=== Problem ===
Would you please retype, exactly, the lines of the listing below between the line with "- intros k." and the line with "unfold first_metas. rewrite H1, H2.", inclusive?

START Supplied records

(* @src packages/policy-engine/src/validation-gates/gates.ts:18-27 GateContext *)
Record GateContext := {
  gateKind : GateKind;
  policySnapshotId : string;
  currentPolicyVersionId : string;
  validatorRegistryVersion : string;
  targetFingerprint : string;
  repositoryId : string;
  extraObligations : option (list ValidationObligation);
}.

Inductive Verdict :=
  | OfStatus (s : EvidenceStatus)
  | MISSING | STALE_AGE | WRONG_TARGET | UNKNOWN_PROVENANCE.

#[export] Instance Verdict_eq_dec : EqDecision Verdict.
Proof. solve_decision. Defined.

(* @src packages/policy-engine/src/validation-gates/gates.ts:30-45 ObligationAssessment *)
Record ObligationAssessment := {
  as_validatorId : string;
  as_sourceRuleId : string;
  verdict : Verdict;
  explanation : string;
  selectedEvidenceResultKey : option string;
}.

Inductive GateStatus := SATISFIED | BLOCKED | UNKNOWN.

#[export] Instance GateStatus_eq_dec : EqDecision GateStatus.
Proof. solve_decision. Defined.

(* @src packages/policy-engine/src/validation-gates/gates.ts:47-56 GateOutcome *)
Record GateOutcome := {
  status : GateStatus;
  assessments : list ObligationAssessment;
  out_targetFingerprint : string;
  evaluatedAtMs : Z;
  out_policySnapshotId : string;
  out_currentPolicyVersionId : string;
  out_validatorRegistryVersion : string;
  outcomeHash : string;
}.

(* @src packages/policy-engine/src/validation-gates/gates.ts:58-58 TRUSTED_PROVENANCE *)
Definition TRUSTED_PROVENANCE : list string :=
  ["github_checks"; "sandbox_validator"; "devguard_service"].

Definition status_name (s : EvidenceStatus) : string :=
  match s with
  | PASSED => "PASSED" | FAILED => "FAILED" | SKIPPED => "SKIPPED"
  | CANCELLED => "CANCELLED" | TIMED_OUT => "TIMED_OUT"
  end.

Definition verdict_name (v : Verdict) : string :=
  match v with
  | OfStatus s => status_name s
  | MISSING => "MISSING" | STALE_AGE => "STALE_AGE" | WRONG_TARGET => "WRONG_TARGET"
  | UNKNOWN_PROVENANCE => "UNKNOWN_PROVENANCE"
  end.

Definition gate_name (g : GateKind) : string :=
  match g with
  | PR_CREATE => "PR_CREATE" | PR_UPDATE => "PR_UPDATE" | APPROVAL_REQUEST => "APPROVAL_REQUEST"
  | PRIVILEGED_EXECUTION => "PRIVILEGED_EXECUTION" | MERGE => "MERGE"
  | WORKFLOW_COMPLETE => "WORKFLOW_COMPLETE"
  end.

(** [Math.floor((nowMs - producedAtMs) / 1000)]. *)
Definition age_seconds (now : Z) (e : ValidationEvidence) : Z := (now - producedAtMs e) / 1000.

Section Gates.
Context `{Collation} `{Digest}.

(* @src packages/policy-engine/src/validation-gates/schemas.ts:147-178 mergeObligations *)
Definition mergeObligations (groups : list (list ValidationObligation))
  : list ValidationObligation :=
  js_sort (cmp_by validatorId localeCompare)
    (foldl (λ m group, foldl merge_into m group) [] groups).

Definition applicable (g : GateKind) (l : list ValidationObligation) : list ValidationObligation :=
  List.filter (λ o, includes (applicableGates o) g) l.
(** ** Sets of classes *)

Lemma class_set_ext l1 l2 :
  (∀ k, k ∈ l1 ↔ k ∈ l2) →
  js_sort class_order (dedup l1) = js_sort class_order (dedup l2) ∧
  ∀ k, includes (dedup l1) k = includes (dedup l2) k.
Proof.
  intros He. split.
  - apply js_sort_perm_eq; [apply _|intros a b _ _; apply class_name_inj|].
    apply NoDup_Permutation; [apply dedup_NoDup..|]. intros k. by rewrite !dedup_elem.
  - intros k. apply bool_decide_ext. by rewrite !dedup_elem.
Qed.

(** ** Shell sources *)

Definition newline (c : ascii) : bool := Ascii.eqb c "010" || Ascii.eqb c "013".

(** The characters no supported source holds anywhere, not even quoted. *)
Definition unsupported_char (c : ascii) : bool := char_in ";&<>`()$" c || newline c.

Lemma metas_exact source :
  any_char newline source = false →
  first_metas source && second_metas source = any_char unsupported_char source.
Proof.
  intros Hn. unfold unsupported_char. rewrite any_char_or, Hn, orb_false_r.
  assert (H1 : any_char (char_in ";&><`$()") source = any_char (char_in ";&<>`()$") source)
    by (apply any_char_ext; by intros [[] [] [] [] [] [] [] []]).
  assert (H2 : second_metas source = any_char (char_in ";&<>`()$") source).
  { unfold second_metas. rewrite <- any_char_or. apply any_char_ext.
    by intros [[] [] [] [] [] [] [] []]. }
  unfold first_metas. rewrite H1, H2.
  destruct (any_char (char_in ";&<>`()$") source); [done|apply andb_false_r].
Qed.

(** The splitter, on one list of sides. *)
Lemma analyzeShellSource_exact source l :
  analyzeShellSource source = Segments l ↔
  any_char unsupported_char source = false ∧ str_length source ≤ 8192 ∧
  mapM segment_of (split_char "|" source) = Some l.
Proof.
  unfold analyzeShellSource. change (any_char _ source) with (any_char newline source) at 1.
  destruct (any_char newline source) eqn:Hn; simpl.
  { split; [done|]. intros [Hu _]. unfold unsupported_char in Hu. rewrite any_char_or, Hn in Hu.
    by rewrite orb_true_r in Hu. }
  destruct (8192 <? str_length source) eqn:Hl; breflect.
  { split; [done|]. intros (_ & ? & _). lia. }
  rewrite metas_exact by done. destruct (any_char unsupported_char source) eqn:Hu.
  { split; [done|]. by intros []. }
  change "|" with (String "|" "") at 1. rewrite str_includes_char.
  destruct (any_char (Ascii.eqb "|") source) eqn:Hb.
  - destruct (mapM _ _); split; [by intros [= ->]|by intros (_ & _ & [= ->])|done|by intros (_ & _ & ?)].
  - rewrite split_char_absent by done. simpl. destruct (segment_of source); simpl;
      (split; [|by intros (_ & _ & [= <-])]); by intros [= <-].
Qed.

(** ** More arguments *)

Definition class_in (k : CommandClass) (l : list StructuralFinding) : Prop :=
  ∃ f, f ∈ l ∧ addsClass f = k.

Lemma class_in_app k l1 l2 : class_in k (l1 ++ l2) ↔ class_in k l1 ∨ class_in k l2.
Proof. unfold class_in. setoid_rewrite elem_of_app. naive_solver. Qed.

Lemma class_in_when k b f : class_in k (when b f) ↔ b = true ∧ addsClass f = k.
Proof. unfold class_in. setoid_rewrite when_elem. naive_solver. Qed.

Lemma existsb_more {A} (f : A → bool) l l' : existsb f l = true → existsb f (l ++ l') = true.
Proof. rewrite existsb_app. by intros ->. Qed.

Lemma class_in_rm k exe args all :
  class_in k (rm_findings exe args all) ↔
  exe = "rm" ∧ k = DESTRUCTIVE ∧
  str_in "-r" args || str_in "-rf" args || str_in "-fr" args ||
    existsb (λ t, startsWith t "--recursive") all = true.
Proof.
  unfold rm_findings, class_in. destruct (String.eqb_spec exe "rm"); [|set_solver].
  destruct (_ || existsb (λ t, startsWith t _) all); simpl; [|set_solver].
  destruct (_ || _); simpl; (split; [intros (f & Hf & <-); by in_cases Hf; subst|]);
    (intros (_ & -> & _); eexists; split; [by left|done]).
Qed.

Lemma git_more k exe a args extra all all' :
  class_in k (git_findings exe (a :: args) all) →
  class_in k (git_findings exe (a :: args ++ extra) (all ++ all')).
Proof.
  unfold git_findings. destruct (exe =s? "git"); [|done].
  change (sub_of (a :: args ++ extra)) with (sub_of (a :: args)).
  change (a :: args ++ extra) with ((a :: args) ++ extra). generalize (sub_of (a :: args)) as sub.
  generalize (a :: args) as l. intros l sub.
  assert (Hif : ∀ (b b' : bool) why why' rule, (b = true → b' = true) →
    class_in k (if b then [finding rule why DESTRUCTIVE] else []) →
    class_in k (if b' then [finding rule why' DESTRUCTIVE] else [])).
  { intros b b' why why' rule Hb. destruct b; [rewrite Hb by done|];
      intros (f & Hf & <-); in_cases Hf; subst. eexists; split; [by left|done]. }
  rewrite !class_in_app. intros [Hk|[Hk|Hk]]; [left|right; left|right; right];
    revert Hk; apply Hif; unfold str_in; intros Hb; breflect; apply andb_true_iff; (split; [by apply String.eqb_eq|]).
  - by apply existsb_more.
  - by apply existsb_more.
  - apply orb_true_iff. apply orb_true_iff in H0 as [Ha|Hb]; [left; by apply existsb_more|right].
    breflect. by rewrite !existsb_more.
Qed.

Lemma findings_more k exe a args extra :
  class_in k (structuralFindingsForSimple exe (a :: args)) →
  class_in k (structuralFindingsForSimple exe (a :: args ++ extra)).
Proof.
  unfold structuralFindingsForSimple.
  replace (map toLowerCase (exe :: a :: args ++ extra))
    with (map toLowerCase (exe :: a :: args) ++ map toLowerCase extra)
    by (simpl; by rewrite map_app).
  destruct (join_extends " " (map toLowerCase (exe :: a :: args)) (map toLowerCase extra))
    as [t ->].
  rewrite !class_in_app, !class_in_when, !class_in_rm.
  intros Hk. destruct_or! Hk.
  - by left.
  - by right; left.
  - right; right; left. destruct Hk as (-> & -> & Hr). split_and!; [done..|].
    change (a :: args ++ extra) with ((a :: args) ++ extra). unfold str_in in *.
    rewrite !existsb_app. apply orb_true_iff in Hr as [Hr|Hr]; [|rewrite Hr; by rewrite !orb_true_r].
    apply orb_true_iff in Hr as [Hr|Hr]; [|rewrite Hr; by rewrite !orb_true_r].
    apply orb_true_iff in Hr as [Hr|Hr]; rewrite Hr; by rewrite ?orb_true_r.
  - do 3 right; left. by apply git_more.
  - do 4 right; left. destruct Hk as [Hb Hk]. split; [|done]. destruct args; [|done].
    by rewrite andb_false_r in Hb.
  - do 5 right; left. destruct Hk as [Hb Hk]. split; [|done].
    apply orb_true_iff in Hb as [Hb|Hb];
      [apply orb_true_iff in Hb as [Hb|Hb]; [apply orb_true_iff in Hb as [Hb|Hb]|]|];
      [rewrite Hb|rewrite (str_includes_app _ _ _ Hb)..]; by rewrite ?orb_true_r.
  - by do 6 right; left.
  - by do 7 right; left.
  - by do 8 right.
Qed.

(** ** What is read-only *)

Definition READ_TOOLS : list string :=
  ["cat"; "ls"; "head"; "tail"; "grep"; "rg"; "find"; "wc"; "git"].

(** The command line mentions one of the watched SQL statements. *)
Definition sql_phrase (exe : string) (args : list string) : bool :=
  let joined := join " " (map toLowerCase (exe :: args)) in
  str_includes joined "drop database" || str_includes joined "drop table" ||
  str_includes joined "truncate table".

Definition read_only_shape (exe : string) (args : list string) : Prop :=
  (exe ∈ READ_TOOLS ∧ sub_of args ∈ GIT_READS) ∨
  (exe ∈ BUILD_FAMILIES ∧ sub_of args ∈ ["typecheck"; "lint"]).

Lemma read_only_class exe args :
  READ_ONLY ∈ classifySimple exe args ↔ read_only_shape exe args.
Proof.
  unfold classifySimple, read_only_shape. fold READ_TOOLS. rewrite <- !str_in_spec.
  destruct (str_in exe BUILD_FAMILIES) eqn:Hb.
  - assert (Hr : str_in exe READ_TOOLS = false).
    { apply str_in_spec in Hb. in_cases Hb; by rewrite Hb. }
    rewrite Hr. split.
    + intros Hk. right. split; [done|]. revert Hk. unfold str_in at 1. simpl.
      repeat case_match; intros Hk; in_cases Hk; try done; breflect.
      match goal with H : _ || _ = true |- _ => apply orb_true_iff in H as [E|E] end;
        breflect; by rewrite E.
    + intros [[? _]|[_ Hs]]; [done|]. apply str_in_spec in Hs. in_cases Hs; rewrite Hs; by left.
  - destruct (str_in exe READ_TOOLS) eqn:Hr.
    + split; [|intros [[_ ->]|[? _]]; [by left|done]].
      destruct (str_in (sub_of args) GIT_READS); [by left|]. intros Hk. by in_cases Hk.
    + split; [|naive_solver]. destruct (str_in exe ["curl"; "wget"]); intros Hk; by in_cases Hk.
Qed.

Lemma no_findings exe args :
  read_only_shape exe args → sql_phrase exe args = false → structuralFindingsForSimple exe args = [].
Proof.
  intros Hs Hsql. unfold structuralFindingsForSimple.
  assert (Hdb : ∀ b f, b = false →
    when (b || str_includes (join " " (map toLowerCase (exe :: args))) "drop database" ||
          str_includes (join " " (map toLowerCase (exe :: args))) "drop table" ||
          str_includes (join " " (map toLowerCase (exe :: args))) "truncate table") f = []).
  { intros b f ->. unfold sql_phrase in Hsql. cbn [orb]. by rewrite Hsql. }
  destruct args as [|a args]; [destruct Hs as [[_ Hs]|[_ Hs]]; by in_cases Hs|].
  unfold git_findings, arg0_is, read_only_shape in *.
  change (sub_of (a :: args)) with (toLowerCase a) in *.
  assert (Hni : str_in a ["install"; "add"; "ci"] = true →
    str_in (toLowerCase a) ["install"; "add"; "ci"] = true).
  { intros Hi. apply str_in_spec in Hi. in_cases Hi; by rewrite Hi. }
  destruct Hs as [[He Hs]|[He Hs]].
  - in_cases He; subst exe; rewrite Hdb by done; cbn -[String.eqb]; try done.
    in_cases Hs; by rewrite Hs.
  - destruct (str_in a ["install"; "add"; "ci"]).
    { specialize (Hni eq_refl). in_cases Hs; by rewrite Hs in Hni. }
    in_cases He; subst exe; rewrite Hdb by done; done.
Qed.

(** ** Properties *)

(** A proposal of this simple command, without network. *)
Definition alone (s : Segment) (l : Limits) : SandboxCommandProposal :=
  Direct (executable s) (argv s)
    {| cwd := cwd l; envKeys := envKeys l; timeoutMs := timeoutMs l;
       network := {| required := false; destinations := [] |} |}.

Lemma pipes_longer l : pipes_to_shell l = true → (1 <? Z.of_nat (length l)) = true.
Proof. destruct l as [|x [|y l]]; [done..|]. intros _. apply Z.ltb_lt. simpl. lia. Qed.

Lemma pipe_finding_only l :
  existsb (λ f, ruleId (factor f) =s? "cmd-30-pipe-to-shell")
    (when (pipes_to_shell l) pipe_to_shell ++
     (l ≫= λ s, structuralFindingsForSimple (executable s) (argv s))) = pipes_to_shell l.
Proof.
  destruct (pipes_to_shell l) eqn:Hp; [done|]. simpl. apply existsb_false. intros f Hf.
  apply list_elem_of_bind in Hf as (s & Hf & _). apply structural_findings in Hf as [Hf _].
  by apply String.eqb_neq.
Qed.

Section CommandProperties.
Context `{Digest}.

Lemma shell_elem sh source lim known l k :
  analyzeShellSource source = Segments l →
  k ∈ classes (analyzeCommand (Shell sh source lim) known) ↔
  (∃ s, s ∈ l ∧ k ∈ classes (analyzeCommand (alone s lim) known)) ∨
  (k = PRIVILEGED ∧ pipes_to_shell l = true) ∨ (k = NETWORKED ∧ fetches l = true).
Proof.
  intros Hl. rewrite classes_elem. unfold analyze_shell. rewrite Hl.
  cbn [an_classes an_findings]. unfold alone. setoid_rewrite direct_elem; [|done].
  split.
  - intros [Hk|(f & Hf & <-)].
    + apply elem_of_app in Hk as [Hk|Hk].
      * right; right. destruct (fetches l); in_cases Hk; done.
      * apply list_elem_of_bind in Hk as (s & Hk & Hs). left. eauto.
    + apply elem_of_app in Hf as [Hf|Hf].
      * apply when_elem in Hf as [Hp ->]. right; left. done.
      * apply list_elem_of_bind in Hf as (s & Hf & Hs). left. eauto 6.
  - intros [(s & Hs & [Hk|(f & Hf & <-)])|[[-> Hp]|[-> Hf]]].
    + left. apply elem_of_app; right. apply list_elem_of_bind. eauto.
    + right. exists f. split; [|done]. apply elem_of_app; right. apply list_elem_of_bind. eauto.
    + right. exists pipe_to_shell. rewrite Hp. split; [by left|done].
    + left. rewrite Hf. by left.
Qed.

END Supplied records

=== Answer ===
  - intros k. apply bool_decide_ext. by rewrite !dedup_elem.
Qed.

(** ** Shell sources *)

Definition newline (c : ascii) : bool := Ascii.eqb c "010" || Ascii.eqb c "013".

(** The characters no supported source holds anywhere, not even quoted. *)
Definition unsupported_char (c : ascii) : bool := char_in ";&<>`()$" c || newline c.

Lemma metas_exact source :
  any_char newline source = false →
  first_metas source && second_metas source = any_char unsupported_char source.
Proof.
  intros Hn. unfold unsupported_char. rewrite any_char_or, Hn, orb_false_r.
  assert (H1 : any_char (char_in ";&><`$()") source = any_char (char_in ";&<>`()$") source)
    by (apply any_char_ext; by intros [[] [] [] [] [] [] [] []]).
  assert (H2 : second_metas source = any_char (char_in ";&<>`()$") source).
  { unfold second_metas. rewrite <- any_char_or. apply any_char_ext.
    by intros [[] [] [] [] [] [] [] []]. }
  unfold first_metas. rewrite H1, H2.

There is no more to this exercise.